## Prompt
In the listing below, find the line that contains "Effect_Valid (Tc_Effect r) &&" and the line that contains "match entries !! Tc_Tool r with". Quote both and every line between them, exactly, and nothing more.

'''

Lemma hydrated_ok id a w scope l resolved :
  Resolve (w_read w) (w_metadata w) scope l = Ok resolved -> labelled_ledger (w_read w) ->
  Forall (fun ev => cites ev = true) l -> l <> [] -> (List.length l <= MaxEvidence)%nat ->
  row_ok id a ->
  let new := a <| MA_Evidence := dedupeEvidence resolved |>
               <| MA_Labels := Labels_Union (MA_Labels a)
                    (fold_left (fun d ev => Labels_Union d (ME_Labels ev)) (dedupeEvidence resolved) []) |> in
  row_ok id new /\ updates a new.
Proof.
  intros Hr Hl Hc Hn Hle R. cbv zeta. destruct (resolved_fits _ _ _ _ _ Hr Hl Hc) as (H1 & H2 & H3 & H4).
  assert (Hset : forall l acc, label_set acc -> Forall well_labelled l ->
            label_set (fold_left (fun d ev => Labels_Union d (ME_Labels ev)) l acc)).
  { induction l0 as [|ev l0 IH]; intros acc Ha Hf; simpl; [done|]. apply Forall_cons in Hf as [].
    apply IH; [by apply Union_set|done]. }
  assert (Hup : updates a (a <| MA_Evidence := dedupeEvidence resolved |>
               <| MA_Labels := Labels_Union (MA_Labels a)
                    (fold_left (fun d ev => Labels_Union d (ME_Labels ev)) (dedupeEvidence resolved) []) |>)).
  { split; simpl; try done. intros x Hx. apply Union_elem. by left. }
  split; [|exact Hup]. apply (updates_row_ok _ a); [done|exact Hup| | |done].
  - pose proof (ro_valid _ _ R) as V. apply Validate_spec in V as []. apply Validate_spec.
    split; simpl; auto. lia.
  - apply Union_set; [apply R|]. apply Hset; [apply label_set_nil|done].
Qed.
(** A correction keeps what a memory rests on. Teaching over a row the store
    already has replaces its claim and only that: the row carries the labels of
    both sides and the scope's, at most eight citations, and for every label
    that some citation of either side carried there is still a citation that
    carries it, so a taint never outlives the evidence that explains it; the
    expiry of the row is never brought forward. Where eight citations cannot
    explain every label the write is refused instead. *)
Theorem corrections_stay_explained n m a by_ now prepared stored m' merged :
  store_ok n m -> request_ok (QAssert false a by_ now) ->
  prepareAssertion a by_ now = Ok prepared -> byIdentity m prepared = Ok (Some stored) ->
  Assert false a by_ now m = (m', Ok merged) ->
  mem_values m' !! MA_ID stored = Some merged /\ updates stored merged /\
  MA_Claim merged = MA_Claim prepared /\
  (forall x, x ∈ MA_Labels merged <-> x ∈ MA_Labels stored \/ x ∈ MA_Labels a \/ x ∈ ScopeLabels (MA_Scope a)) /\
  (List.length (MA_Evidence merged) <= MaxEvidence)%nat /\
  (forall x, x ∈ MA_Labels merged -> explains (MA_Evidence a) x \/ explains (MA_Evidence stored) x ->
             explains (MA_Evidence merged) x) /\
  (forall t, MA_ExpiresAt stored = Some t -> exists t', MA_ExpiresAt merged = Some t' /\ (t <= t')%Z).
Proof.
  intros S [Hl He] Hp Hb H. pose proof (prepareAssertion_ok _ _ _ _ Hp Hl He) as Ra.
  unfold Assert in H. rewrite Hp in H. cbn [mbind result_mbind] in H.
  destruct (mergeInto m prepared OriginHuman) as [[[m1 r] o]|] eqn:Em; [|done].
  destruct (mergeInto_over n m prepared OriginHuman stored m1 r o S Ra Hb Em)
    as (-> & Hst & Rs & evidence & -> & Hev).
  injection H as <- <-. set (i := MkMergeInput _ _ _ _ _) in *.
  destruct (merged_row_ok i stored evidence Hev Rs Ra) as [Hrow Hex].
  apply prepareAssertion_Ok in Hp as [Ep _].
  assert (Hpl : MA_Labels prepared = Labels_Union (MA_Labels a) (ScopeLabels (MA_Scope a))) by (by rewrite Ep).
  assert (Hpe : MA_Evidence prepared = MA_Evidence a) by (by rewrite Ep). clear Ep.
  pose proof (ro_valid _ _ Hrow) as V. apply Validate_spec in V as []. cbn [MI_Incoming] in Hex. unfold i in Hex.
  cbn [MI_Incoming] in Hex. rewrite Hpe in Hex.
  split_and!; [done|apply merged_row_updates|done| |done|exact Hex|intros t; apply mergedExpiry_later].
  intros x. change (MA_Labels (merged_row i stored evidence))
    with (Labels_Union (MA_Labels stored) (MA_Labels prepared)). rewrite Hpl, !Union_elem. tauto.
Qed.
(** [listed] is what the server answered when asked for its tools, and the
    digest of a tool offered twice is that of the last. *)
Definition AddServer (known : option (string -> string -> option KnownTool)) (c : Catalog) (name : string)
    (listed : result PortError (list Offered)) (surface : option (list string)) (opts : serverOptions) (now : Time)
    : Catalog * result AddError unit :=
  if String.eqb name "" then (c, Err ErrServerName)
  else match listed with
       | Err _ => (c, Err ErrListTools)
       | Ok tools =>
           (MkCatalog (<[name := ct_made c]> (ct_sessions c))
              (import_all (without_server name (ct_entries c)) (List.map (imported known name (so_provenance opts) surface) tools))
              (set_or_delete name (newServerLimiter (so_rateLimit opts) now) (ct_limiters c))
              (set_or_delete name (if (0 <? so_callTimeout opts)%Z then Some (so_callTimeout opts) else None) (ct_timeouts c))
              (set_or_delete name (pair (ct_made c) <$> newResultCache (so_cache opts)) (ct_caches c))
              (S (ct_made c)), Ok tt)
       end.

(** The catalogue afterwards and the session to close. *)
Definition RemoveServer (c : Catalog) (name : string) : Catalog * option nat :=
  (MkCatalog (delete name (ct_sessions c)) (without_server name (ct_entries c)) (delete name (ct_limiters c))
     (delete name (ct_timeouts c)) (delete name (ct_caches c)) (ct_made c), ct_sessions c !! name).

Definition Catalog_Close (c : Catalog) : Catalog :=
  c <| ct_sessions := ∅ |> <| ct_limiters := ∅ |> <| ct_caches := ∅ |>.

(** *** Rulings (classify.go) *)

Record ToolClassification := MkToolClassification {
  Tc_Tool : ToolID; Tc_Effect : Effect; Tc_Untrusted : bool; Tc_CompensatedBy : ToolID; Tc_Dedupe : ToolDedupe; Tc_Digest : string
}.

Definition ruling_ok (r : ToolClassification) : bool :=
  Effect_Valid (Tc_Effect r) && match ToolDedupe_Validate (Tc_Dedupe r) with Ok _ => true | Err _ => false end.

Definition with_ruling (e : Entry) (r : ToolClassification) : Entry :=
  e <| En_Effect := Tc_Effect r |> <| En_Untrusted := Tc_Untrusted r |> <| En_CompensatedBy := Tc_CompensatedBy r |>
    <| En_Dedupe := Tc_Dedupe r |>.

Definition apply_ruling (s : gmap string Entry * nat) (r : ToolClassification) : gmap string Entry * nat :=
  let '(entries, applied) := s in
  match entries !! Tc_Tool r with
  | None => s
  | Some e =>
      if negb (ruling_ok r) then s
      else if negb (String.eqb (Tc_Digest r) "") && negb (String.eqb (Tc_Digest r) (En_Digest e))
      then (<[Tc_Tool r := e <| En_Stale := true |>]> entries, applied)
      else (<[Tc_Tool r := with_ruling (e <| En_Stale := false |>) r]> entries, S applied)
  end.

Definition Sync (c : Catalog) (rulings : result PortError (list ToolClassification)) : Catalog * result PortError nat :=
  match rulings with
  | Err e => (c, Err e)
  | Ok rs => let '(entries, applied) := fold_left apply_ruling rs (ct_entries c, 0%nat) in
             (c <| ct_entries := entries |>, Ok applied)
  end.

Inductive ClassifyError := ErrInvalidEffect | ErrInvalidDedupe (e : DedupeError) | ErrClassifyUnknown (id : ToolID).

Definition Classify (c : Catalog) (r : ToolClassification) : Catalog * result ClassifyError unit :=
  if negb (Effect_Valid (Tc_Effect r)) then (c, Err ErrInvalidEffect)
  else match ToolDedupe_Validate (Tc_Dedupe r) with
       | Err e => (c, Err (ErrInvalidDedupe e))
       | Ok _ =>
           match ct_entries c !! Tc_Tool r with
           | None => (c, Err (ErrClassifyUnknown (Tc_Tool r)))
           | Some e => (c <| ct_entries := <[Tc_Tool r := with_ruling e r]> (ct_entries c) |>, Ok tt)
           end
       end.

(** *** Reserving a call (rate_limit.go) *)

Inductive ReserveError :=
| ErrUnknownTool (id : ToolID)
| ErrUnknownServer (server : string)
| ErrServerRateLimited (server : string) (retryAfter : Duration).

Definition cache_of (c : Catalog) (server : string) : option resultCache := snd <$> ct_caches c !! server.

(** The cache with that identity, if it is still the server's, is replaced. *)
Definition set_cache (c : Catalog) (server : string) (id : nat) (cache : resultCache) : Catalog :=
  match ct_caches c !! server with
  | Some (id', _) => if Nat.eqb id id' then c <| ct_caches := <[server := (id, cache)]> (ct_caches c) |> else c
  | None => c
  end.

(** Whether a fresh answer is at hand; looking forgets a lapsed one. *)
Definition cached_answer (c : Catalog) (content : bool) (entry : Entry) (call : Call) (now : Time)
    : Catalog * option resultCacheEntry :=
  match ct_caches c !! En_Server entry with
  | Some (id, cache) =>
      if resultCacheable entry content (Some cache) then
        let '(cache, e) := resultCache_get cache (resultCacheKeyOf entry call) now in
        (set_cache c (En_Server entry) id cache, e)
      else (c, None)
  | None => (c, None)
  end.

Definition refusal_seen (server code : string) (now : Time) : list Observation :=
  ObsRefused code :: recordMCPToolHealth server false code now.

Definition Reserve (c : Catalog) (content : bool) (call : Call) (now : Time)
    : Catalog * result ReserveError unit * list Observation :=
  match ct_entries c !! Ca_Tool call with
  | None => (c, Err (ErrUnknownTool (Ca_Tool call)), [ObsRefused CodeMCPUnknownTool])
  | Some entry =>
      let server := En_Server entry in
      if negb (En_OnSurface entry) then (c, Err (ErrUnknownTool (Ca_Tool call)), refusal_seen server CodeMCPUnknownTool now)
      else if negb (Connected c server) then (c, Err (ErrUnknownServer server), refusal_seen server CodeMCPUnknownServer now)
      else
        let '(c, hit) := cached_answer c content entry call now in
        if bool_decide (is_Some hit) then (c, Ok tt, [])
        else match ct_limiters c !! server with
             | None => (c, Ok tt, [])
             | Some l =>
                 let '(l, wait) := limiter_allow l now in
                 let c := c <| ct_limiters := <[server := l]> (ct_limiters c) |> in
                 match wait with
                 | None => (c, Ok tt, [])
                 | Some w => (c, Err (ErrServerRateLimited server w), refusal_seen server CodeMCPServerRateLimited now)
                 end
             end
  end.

'''

## Written reply
  Effect_Valid (Tc_Effect r) && match ToolDedupe_Validate (Tc_Dedupe r) with Ok _ => true | Err _ => false end.

Definition with_ruling (e : Entry) (r : ToolClassification) : Entry :=
  e <| En_Effect := Tc_Effect r |> <| En_Untrusted := Tc_Untrusted r |> <| En_CompensatedBy := Tc_CompensatedBy r |>
    <| En_Dedupe := Tc_Dedupe r |>.

Definition apply_ruling (s : gmap string Entry * nat) (r : ToolClassification) : gmap string Entry * nat :=
  let '(entries, applied) := s in
  match entries !! Tc_Tool r with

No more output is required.